Skeletal representation research remains highly active, with ongoing advances addressing:

  • Representation Sparsity vs. Geometric Fidelity: The Medial Skeletal Diagram demonstrates that by shifting geometric complexity from discrete combinatorial elements to continuous primitive interpolation, one can achieve orders-of-magnitude compression without sacrificing reconstruction error (Guo et al., 2023).
  • Robustness to Boundary Noise: Since classical MAT is highly unstable to small surface perturbations, practical S-Rep pipelines employ geometric, statistical, or learned denoising mechanisms (e.g., relaxed spoke orthogonality, energy regularization, or deep learning priors) (Lin et al., 2020, Khargonkar et al., 2023).
  • Generalization Across Modalities: Progress includes robust S-Rep extraction from non-watertight point clouds, mask-based segmentations, and even heterogeneous, device-adapted, or multi-modal data streams (Lin et al., 2020, Gaggion et al., 2024, Han et al., 2016).
  • Intrinsic Coordinate Systems: Axis-referenced morphometric models and the development of globally smooth skeletal coordinates (long-axis and lamellae) underlie advances in fine-grained anatomical analysis and cross-sectional/longitudinal studies (Gao et al., 22 Dec 2025).
  • Limitations and Current Research: Challenges persist in parameter-free model selection, correspondence in highly twisted or branching structures, stability guarantees under sampling variation, and incorporation of semantic or functional priors beyond geometry (Taheri et al., 2024, Tagliasacchi, 2013).
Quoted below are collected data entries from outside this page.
Definition call (a : Action) : M Response :=
  fun o tr => (o tr a, (tr ++ [a])%list).

Declare Scope go_scope.
Delimit Scope go_scope with go.
Notation "x <- c ;; k" := (bind c (fun x => k))
  (at level 61, c at next level, right associativity) : go_scope.
Notation "c ;;; k" := (bind c (fun _ => k))
  (at level 61, right associativity) : go_scope.
Open Scope go_scope.

(** ** Package spiceservice (guest side) *)

Module spiceservice.

(** [type SpiceStatus struct]. *)
Record SpiceStatus : Type := mkSpiceStatus {
  AgentInstalled : bool;
  AgentRunning : bool;
  VPortExists : bool;
  ClipboardReady : bool;
  ErrorMessage : string
}.

Definition msgNoPort : string :=
  "virtio console port not found (host SPICE not configured)".
Definition msgNotInstalled : string := "spice-vdagent package not installed".
Definition msgNotRunning : string := "spice-vdagentd service not running".

(** [func buildErrorMessage(status *SpiceStatus) string]. *)
Definition buildErrorMessage (status : SpiceStatus) : string :=
  let reasons := [] in
  let reasons :=
    if negb (VPortExists status) then (reasons ++ [msgNoPort])%list else reasons in
  let reasons :=
    if negb (AgentInstalled status) then (reasons ++ [msgNotInstalled])%list
    else reasons in
  let reasons :=
    if AgentInstalled status && negb (AgentRunning status)
    then (reasons ++ [msgNotRunning])%list else reasons in
  if Nat.eqb (List.length reasons) 0 then ""
  else "SPICE clipboard not ready: " ++ strings.Join reasons "; ".

(** [func checkVirtioPort() bool]. *)
Definition checkVirtioPort : M bool :=
  matches <- call (ReadDir "/dev") ;;
  if negb (ok matches) then ret false
  else if existsb (fun entry => strings.HasPrefix entry "vport") (names matches)
  then ret true
  else
    st <- call (Stat "/sys/class/virtio-ports") ;;
    if ok st then
      entries <- call (ReadDir "/sys/class/virtio-ports") ;;
      if ok entries && Nat.ltb 0 (List.length (names entries)) then ret true
      else ret false
    else ret false.

(** [func checkSpiceInstalled(ctx context.Context) bool]. *)
Definition checkSpiceInstalled : M bool :=
  bin <- call (LookPath "spice-vdagentd") ;;
  if ok bin then ret true
  else
    dpkg <- call (Run (Some 2) "dpkg" ["-l"; "spice-vdagent"]) ;;
    if ok dpkg then ret true
    else
      rpm <- call (Run (Some 2) "rpm" ["-q"; "spice-vdagent"]) ;;
      if ok rpm then ret true else ret false.
(** * Cursor prompt extractor: a shallow embedding of [debug_extraction.py]

    The development follows the Python module function by function.  Python
    strings are [string] (one [ascii] per character), the ledger dictionary
    is a [gmap string string], the file system and the clock are threaded
    explicitly through a world state, and exceptions are values of [exn]
    carried by a small error-and-state monad. *)

From Stdlib Require Import ZArith Lia List Ascii String Bool Sorted Permutation.
From stdpp Require Import gmap strings list.

Local Open Scope string_scope.
Local Open Scope list_scope.
Local Set Warnings "-register-all,-abstract-large-number".

(** ** Python string methods used by the module *)

(** [s.startswith(p)] and [s.endswith(p)]. *)
Definition startswith (p s : string) : bool := String.prefix p s.

Fixpoint endswith (p s : string) : bool :=
  if String.eqb p s then true
  else match s with
       | EmptyString => false
       | String _ s' => endswith p s'
       end.

(** [s[n:]]. *)
Fixpoint drop_chars (n : nat) (s : string) : string :=
  match n, s with
  | O, _ => s
  | S _, EmptyString => EmptyString
  | S k, String _ s' => drop_chars k s'
  end.

(** [s[:n]]. *)
Fixpoint take_chars (n : nat) (s : string) : string :=
  match n, s with
  | O, _ => EmptyString
  | S _, EmptyString => EmptyString
  | S k, String c s' => String c (take_chars k s')
  end.

(** [s.replace(old, new)] for a non-empty [old]: scan from the left, and at
    every position where [old] starts emit [new] and skip [old].  [skip]
    counts the characters of the current match still to be dropped. *)
Fixpoint str_replace_from (skip : nat) (old new s : string) : string :=
  match s with
  | EmptyString => EmptyString
  | String c s' =>
      match skip with
      | S k => str_replace_from k old new s'
      | O =>
          if String.prefix old s
          then new +:+ str_replace_from (String.length old - 1) old new s'
          else String c (str_replace_from 0 old new s')
      end
  end.

Definition str_replace (old new s : string) : string :=
  str_replace_from 0 old new s.

(** Characters [str.split()] treats as white space. *)
Definition is_space (c : ascii) : bool :=
  let n := nat_of_ascii c in
  (((9 <=? n) && (n <=? 13)) || ((28 <=? n) && (n <=? 32))
   || (n =? 133) || (n =? 160))%nat.

(** [s.split()]: the maximal runs of non-space characters. *)
Fixpoint split_ws_go (tok s : string) : list string :=
  match s with
  | EmptyString => if String.eqb tok "" then [] else [tok]
  | String c s' =>
      if is_space c
      then (if String.eqb tok "" then split_ws_go "" s'
            else tok :: split_ws_go "" s')
      else split_ws_go (tok +:+ String c "") s'
  end.

Definition split_ws (s : string) : list string := split_ws_go "" s.

(** [s.split(sep)] for a one-character separator. *)
Fixpoint split_on_go (sep : ascii) (tok s : string) : list string :=
  match s with
  | EmptyString => [tok]
  | String c s' =>
      if Ascii.eqb c sep then tok :: split_on_go sep "" s'
      else split_on_go sep (tok +:+ String c "") s'
  end.

Definition split_on (sep : ascii) (s : string) : list string :=
  split_on_go sep "" s.

(** ** [os.path] on POSIX paths *)

Definition slash : ascii := "/"%char.

(** [os.path.join(a, b)]. *)
Definition path_join (a b : string) : string :=
  if startswith "/" b then b
  else if String.eqb a "" || endswith "/" a then a +:+ b
  else a +:+ "/" +:+ b.

(** [(p[:i], p[i:])] for [i = p.rfind('/') + 1]. *)
Fixpoint split_last_slash (p : string) : string * string :=
  match p with
  | EmptyString => ("", "")
  | String c p' =>
      let '(h, t) := split_last_slash p' in
      if String.eqb h "" then
        if Ascii.eqb c slash then (String c "", p') else ("", String c p')
      else (String c h, t)
  end.

Definition basename (p : string) : string := snd (split_last_slash p).

Fixpoint rstrip_slash (s : string) : string :=
  match s with
  | EmptyString => ""
  | String c s' =>
      let r := rstrip_slash s' in
      if String.eqb r "" && Ascii.eqb c slash then "" else String c r
  end.

Definition dirname (p : string) : string :=
  let h := fst (split_last_slash p) in
  let r := rstrip_slash h in
  if String.eqb r "" then h else r.

(** The directories [os.makedirs(p)] makes sure exist: [p] and its
    ancestors. *)
Fixpoint dir_chain (fuel : nat) (p : string) : list string :=
  match fuel with
  | O => []
  | S k =>
      if String.eqb p "" then []
      else if String.eqb (dirname p) p then [p]
      else p :: dir_chain k (dirname p)
  end.

(** ** [datetime] and the three [strftime] formats of the module *)

Record datetime := mkdatetime {
  year : nat; month : nat; day : nat;
  hour : nat; minute : nat; second : nat
}.

Definition digit (n : nat) : ascii :=
  match n mod 10 with
  | 0 => "0" | 1 => "1" | 2 => "2" | 3 => "3" | 4 => "4"
  | 5 => "5" | 6 => "6" | 7 => "7" | 8 => "8" | _ => "9"
  end%char.

Definition fmt2 (n : nat) : string :=
  String (digit (n / 10)) (String (digit n) "").

Definition fmt4 (n : nat) : string := fmt2 (n / 100) +:+ fmt2 n.

(** [strftime('%Y-%m-%d %H:%M:%S')] *)
Definition strftime_iso (d : datetime) : string :=
  fmt4 (year d) +:+ "-" +:+ fmt2 (month d) +:+ "-" +:+ fmt2 (day d) +:+ " "
  +:+ fmt2 (hour d) +:+ ":" +:+ fmt2 (minute d) +:+ ":" +:+ fmt2 (second d).

(** [strftime('%Y%m%d')] *)
Definition strftime_Ymd (d : datetime) : string :=
  fmt4 (year d) +:+ fmt2 (month d) +:+ fmt2 (day d).

(** [strftime('%Y%m%d%H%M%S')] *)
Definition strftime_stamp (d : datetime) : string :=
  strftime_Ymd d +:+ fmt2 (hour d) +:+ fmt2 (minute d) +:+ fmt2 (second d).

(** ** Data *)

(** A parsed JSON value, as [json.loads] returns it.  An object is the list
    of its items. *)
Inductive json :=
| JNull
| JBool (b : bool)
| JNum (n : Z)
| JStr (s : string)
| JArr (items : list json)
| JObj (items : list (string * json)).

(** [bool(v)] *)
Definition truthy (v : json) : bool :=
  match v with
  | JNull => false
  | JBool b => b
  | JNum n => negb (n =? 0)%Z
  | JStr s => negb (String.eqb s "")
  | JArr l => match l with [] => false | _ => true end
  | JObj l => match l with [] => false | _ => true end
  end.

Fixpoint dict_get {A} (k : string) (d : list (string * A)) : option A :=
  match d with
  | [] => None
  | (k', v) :: d' => if String.eqb k k' then Some v else dict_get k d'
  end.

(** The dictionary appended to [results]: keys [date], [time], [prompt]. *)
Record Row := mkRow { row_date : string; row_time : string; row_prompt : string }.

(** A [pandas.DataFrame] with string cells: the column index, and one
    record per row giving each column's cell. *)
Record DataFrame := mkDataFrame {
  df_columns : list string;
  df_records : list (list (string * string))
}.

(** ** The world the module runs in *)

Inductive exn :=
| OSError | JSONDecodeError | DatabaseError | TypeError | KeyError
| IndexError | AttributeError | UnboundLocalError | ExcelWriteError.

Inductive result (A : Type) :=
| Ok (a : A)
| Raise (e : exn).
Arguments Ok {A} a.
Arguments Raise {A} e.

(** What a parser finds in a file under the save root: [json.load] succeeds
    exactly on a [JsonFile], [pd.read_excel] exactly on an [XlsxFile]. *)
Inductive file :=
| JsonFile (m : gmap string string)
| XlsxFile (df : DataFrame)
| CsvFile (df : DataFrame)
| RawFile (bytes : string).

(** What [sqlite3] finds in a [state.vscdb]: a file that is no database
    (every query raises), or a database, with its [ItemTable] if it has one
    (a query on a missing table raises). *)
Inductive database :=
| NotADatabase
| Tables (item_table : option (gmap string string)).

(** A workspace store [state.vscdb]: its modification time ([st_mtime], in
    the file system's integral unit, so that it is zero exactly when the
    float [os.path.getmtime] returns is) and its contents. *)
Record Store := mkStore {
  st_mtime : Z;
  st_db : database
}.

Inductive level := INFO | WARNING | ERROR.

Record World := mkWorld {
  files : gmap string file;          (* regular files written by the module *)
  dirs : gset string;                (* existing directories *)
  stores : gmap string Store;        (* the state.vscdb files, by path *)
  listing : gmap string (list string); (* os.listdir, by directory *)
  clock : nat;                       (* number of datetime.now() calls so far *)
  log : list (level * string)        (* what the logger received *)
}.

Definition set_files (f : gmap string file -> gmap string file) (w : World) : World :=
  mkWorld (f (files w)) (dirs w) (stores w) (listing w) (clock w) (log w).
Definition set_dirs (f : gset string -> gset string) (w : World) : World :=
  mkWorld (files w) (f (dirs w)) (stores w) (listing w) (clock w) (log w).
Definition tick (w : World) : World :=
  mkWorld (files w) (dirs w) (stores w) (listing w) (S (clock w)) (log w).
Definition add_log (l : level) (msg : string) (w : World) : World :=
  mkWorld (files w) (dirs w) (stores w) (listing w) (clock w) (log w ++ [(l, msg)]).

(** Library functions and host facts the module depends on. *)
Class Runtime := {
  HOME_DIR : string;                      (* os.path.expanduser("~") *)
  md5_hexdigest : string -> string;       (* hashlib.md5(s.encode()).hexdigest() *)
  json_loads : string -> option json;     (* None: JSONDecodeError *)
  fromtimestamp : Z -> datetime;          (* datetime.fromtimestamp, local zone *)
  now_at : nat -> datetime;               (* the k-th reading of datetime.now() *)
  unquote : string -> string;             (* urllib.parse.unquote *)
  name_char : ascii -> bool;              (* the class [\w\d\s_-] and Hangul *)
  resource_paths : string -> list string; (* group 1 of each "resource" match *)
  to_excel_ok : string -> DataFrame -> bool (* does DataFrame.to_excel succeed *)
}.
6. Taxonomy and Unification Across Domains

Despite diverse technical frameworks, S-Reps in biomedical modeling, computer vision, and geometric deep learning can be classified by:

Paradigm Medial Element Construction Algorithm Key Application Domains
Analytic/deformable Sheets/frames LDDMM + s-rep fitting Shape statistics, anatomical morphometry
Discrete/geometric Points, mesh Voronoi, graph pruning Graphics, 3D object modeling, tube reconstr.
Deep learning Points/graph PointNet++, GCN, autoencoder Fast S-Rep from point clouds, segmentation
Articulated/kinematic Skeletal graphs Adjacency, Laplacian, GNN Human pose/action, animation, tracking

This taxonomy reflects the unifying principle: S-Reps encode shape by interior scaffolding and geometric fields, enabling parametrically rich, analysis-ready, and correspondence-consistent representations suited to both generative and discriminative shape modeling across a broad array of domains (Pizer et al., 2024, Gao et al., 22 Dec 2025, Guo et al., 2023, Lin et al., 2020, Han et al., 2016, Tagliasacchi, 2013).